Difret de Zeresenay Mehari é um desses filmes chocantes ao abordar a Telefa, prática tradicional de rapto de mulheres para o casamento na Etiópia. Por mais insano que pareça, existem tradições violentas e primitivas dessa natureza.
Com produção executiva de Angelina Jolie, mais uma vez empenhada em mostrar as atrocidades de regiões mais vulneráveis e esquecidas do mundo, Difret é baseado na história real de Aberash Bekele. Ela é Hirut (Tizita Hagere), uma menina de 14 anos que foi raptada, estuprada e julgada como homicida no país. Mesmo ferida, Hirut foge e mata o estuprador. Em sua defesa, a advogada Meaza Ashenafi (Meron Getnet) cuida do caso e tenta vários esforços para lutar pela sua liberdade.
Difret é um filme bem incômodo já nas cenas iniciais. Levando em conta que os conceitos de infância e criança cobrem a idade até os 12 anos, Hirut é uma menina que acabou de deixar de ser criança, nessa situação, ser perseguida como um animal no meio do campo por um grupo de brutamontes montados a cavalo é algo bastante repulsivo de se ver. Em um momento rápido de felicidade, ela comemorava uma pequena vitória na sua Educação, sendo aprovada para o 5º ano do ensino fundamental. Repentinamente, eis que é vítima de uma violência aceita socialmente.
Passar dessa sequência faz refletir sobre a diferença entre lei e justiça e como essa relação é tensa, polarizante e imprevisível. Hirut nunca deve ter pensado que um dia seria assassina dos seus algozes, entretanto, fez uma escolha para sua própria proteção. Aplicou um tipo de justiça pessoal no calor da fuga, do medo e do desespero. A Lei dos homens não a deixa escapar e, logo mais, ela entra em outro processo de luta pela sobrevivência: tem que provar que foi violentada e matou por legítima defesa.
Grande parte da narrativa simula todas as dificuldades para a prova de inocência e resume bem as escolhas do diretor e características do roteiro. Questões bastante simples como comprovar que ela é menor se tornam uma espécie de calvário, dessa forma, o espectador tem à vista uma visão da burocracia da polícia, do governo e dos instrumentos legais e de uma cultura severa, intolerante e opressiva que não protege mulheres e jovens. Essa carência de uma melhor fluidez narrativa está intimamente ligada a esse atraso mental da justiça na Etiópia, algo lento, confuso e burocrático que é emulado nas cenas.

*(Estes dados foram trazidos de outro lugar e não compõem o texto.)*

(* ===== verification/SqlBuilder.v ===== *)
(** * The generic query builder (outbound/sql_query_builder.go,
    ports/query_builder.go)

    Scripts and services build statements from table and column names and bind
    the values. The theorems: whatever names a caller gives, every statement
    that reaches the driver is a word of identifiers and fixed keywords with one
    placeholder per bound value, spelled for the dialect, on the executor the
    builder is bound to, and invalid names reach no database
    ([builder_statements]); a savepoint is finalised at most
    once ([savepoint_once]). Error messages carry the offending name without the
    quoting of [%q]. *)

From Stdlib Require Import ZArith Lia.
From Stdlib Require Import Strings.Byte.
From stdpp Require Import base list strings gmap option pretty.
From S2P Require Import Prelude GoFmt Utf8 Json LValue LExtract LParse LRoundtrip Smus Effects Ports.
From S2P Require Import Codec SessionStore SqlText.

Open Scope Z_scope.

(** [strings.Join] *)
Fixpoint Join (elems : list string) (sep : string) : string :=
  match elems with
  | [] => ""
  | [x] => x
  | x :: l => x +:+ sep +:+ Join l sep
  end.

(** ** Builders and transactions *)

Record sqlQueryBuilder := mkBuilder { qb_exec : executor; qb_dialect : dialect }.
(** C39. Whatever it is called with, every method of the database adapter sends
    only statements whose placeholders are exactly as many as the values bound
    to them (numbered [$1] to [$n] in order on Postgres, string literals
    untouched), on the adapter's executor: the pool, or the migration's
    transaction. *)
Theorem adapter_statements {X} (op : adapter_op X) :
  invoked (@bound_call (d_exec d) (d_dialect d)) (adapter_run op).
Proof.
  destruct op as [X op|u l|u h| |n]; cbn [adapter_run].
  - destruct op; cbn [db_run];
      lazymatch goal with
      | |- invoked _ (ban_pointer _) => apply bound_ban; set_solver
      | |- invoked _ (CreateUser _ _ _ _) => apply bound_uuid; intros
      | |- invoked _ (CreateBan _ _ _ _ _) => apply bound_uuid; intros
      | |- invoked _ (GetUser _ _) => apply invoked_mbind; [apply bound_row|by intros []]
      | |- invoked _ (CreateApplication _ _) => idtac
      | |- invoked _ (DeleteApplication _ _) => idtac
      | |- invoked _ (DeleteUser _ _) => idtac
      | |- invoked _ (RevokeBan _ _) => idtac
      | |- _ => apply bound_app; intros
      end;
      try (apply bound_marshal; intros [e|j]; [done|]);
      first [done | apply bound_only | apply bound_found | apply bound_attribute | apply bound_names | idtac];
      try destruct (d_dialect d); vm_compute; reflexivity.
  - apply bound_found. vm_compute. reflexivity.
  - apply bound_found. vm_compute. reflexivity.
  - assert (H : bound_call (d_exec d) (d_dialect d) (Query (d_exec d) "SELECT name FROM migrations ORDER BY name" [])).
    { split; [done|]. destruct (d_dialect d) eqn:Hd.
      - apply (takes_bound sqliteDialect). vm_compute. reflexivity.
      - change "SELECT name FROM migrations ORDER BY name"%string
          with (Rebind postgresDialect "SELECT name FROM migrations ORDER BY name").
        apply takes_bound. vm_compute. reflexivity. }
    apply invoked_mbind; [by apply invoked_call|by intros []].
  - apply invoked_mbind; [by apply invoked_call|]. intros now. apply bound_only. vm_compute. reflexivity.
Qed.
End Ops.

Hirut passa por um martírio, afastada da escola, da família, da sociedade. O seu processo apenas evolui por conta de uma força maior: a coragem, a solidariedade e o desejo de justiça de Meaza Ashenafi e dos apoios que conquistou nessa difícil jornada, além da parceria cliente/advogada. Vale observar que a narrativa mostra a aproximação entre as duas personagens sem sentimentalismos exacerbados e maniqueístas. Nenhuma invade a individualidade da outra ao extremo, assim, o caso mantém sua natureza jurídica na qual a advogada se empenha em romper as barreiras impostas pela polícia, promotoria e sociedade.
O contexto rígido e tradição pré-nupcial na Etiópia são desastrosos para qualquer mulher jovem. É como uma marca de condenação antes mesmo de atingir a idade para ser esposa. É como ser lançada na cova dos leões a qualquer momento, oferecida como um pedaço de carne a ser pego e violado. Nesse ponto, o filme é muito brutal porque faz pensar em todas as outras garotas da idade de Hirut e nas outras crianças que vivem nesse local, próximo a Addis Abeba. Quantas foram silenciadas? Quantas foram violentadas e mortas? Quantas tiveram suas vidas destruídas? Decerto, muitas. Por outro lado, a história inspira à mudança.

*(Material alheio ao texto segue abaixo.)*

(* ===== verification/SqlStore.v ===== *)
(** * What the database adapter stores (outbound/sql_db.go over SQLite)

    The adapter promises its clients a store of applications, attributes and
    users. Its statements are executed by the database, which is a parameter: a
    class states what the documented semantics of SQLite make of the adapter's
    statements on the tables of the initial migration (unique keys, upserts,
    cascading deletes), for the state of any engine. [adapter_refines]: over
    every such engine each adapter method answers and acts as the abstract store
    does, attribute values passing through their JSON encoding. [Memory_engine]
    is a concrete engine. *)

From Stdlib Require Import ZArith Lia.
From Stdlib Require Import Strings.Byte.
From stdpp Require Import base list strings gmap option pretty.
From S2P Require Import Prelude GoFmt Utf8 Json LValue LExtract LParse LRoundtrip Smus Effects Ports.
From S2P Require Import Codec SessionStore SqlText SqlBuilder SqlSchema SqlDB.

Open Scope Z_scope.

(** ** Tables and statements *)

Record Tables := mkTables {
  t_apps : gmap string Z;
  t_attrs : gmap (Z * string) string;
  t_players : gmap (Z * string * string) string;
  t_users : gmap string User;
  (** above every id the table has ever had (AUTOINCREMENT counts per table) *)
  t_app_seq : Z;
  t_user_seq : Z
}.

Inductive stmt :=
| InsertApp (name : string)
| DeleteApp (name : string)
| UpsertAttr (app : Z) (attr json : string)
| DeleteAttr (app : Z) (attr : string)
| UpsertPlayer (app : Z) (user attr json : string)
| DeletePlayer (app : Z) (user attr : string)
| InsertUser (uuid username hash : string) (level : Z)
| RemoveUser (username : string)
| SetLevel (level : Z) (username : string)
| SetHash (hash username : string).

Raptar, estuprar, oprimir, silenciar e tantas outras violências expostas em cenas, umas mais diretas, outras mais indiretas, compõem esse filme denúncia sobre uma prática repugnante. Ciente do seu papel como disseminadora e influenciadora da pauta global de Direitos Humanos, Angelina Jolie não se calou diante do mundo e assinou a coprodução, o que contribuiu significativamente para dar voz ao filme.
Na flor da idade, com seus sonhos de educação, o desejo de ser autêntica e sujeito de direitos, Aberash Bekele foi uma guerreira. Entre tantos sentidos na língua amárica, a palavra Difret também significa coragem. Simboliza um filme que reafirma a sua coragem e a de todas as mulheres que lutaram com ela.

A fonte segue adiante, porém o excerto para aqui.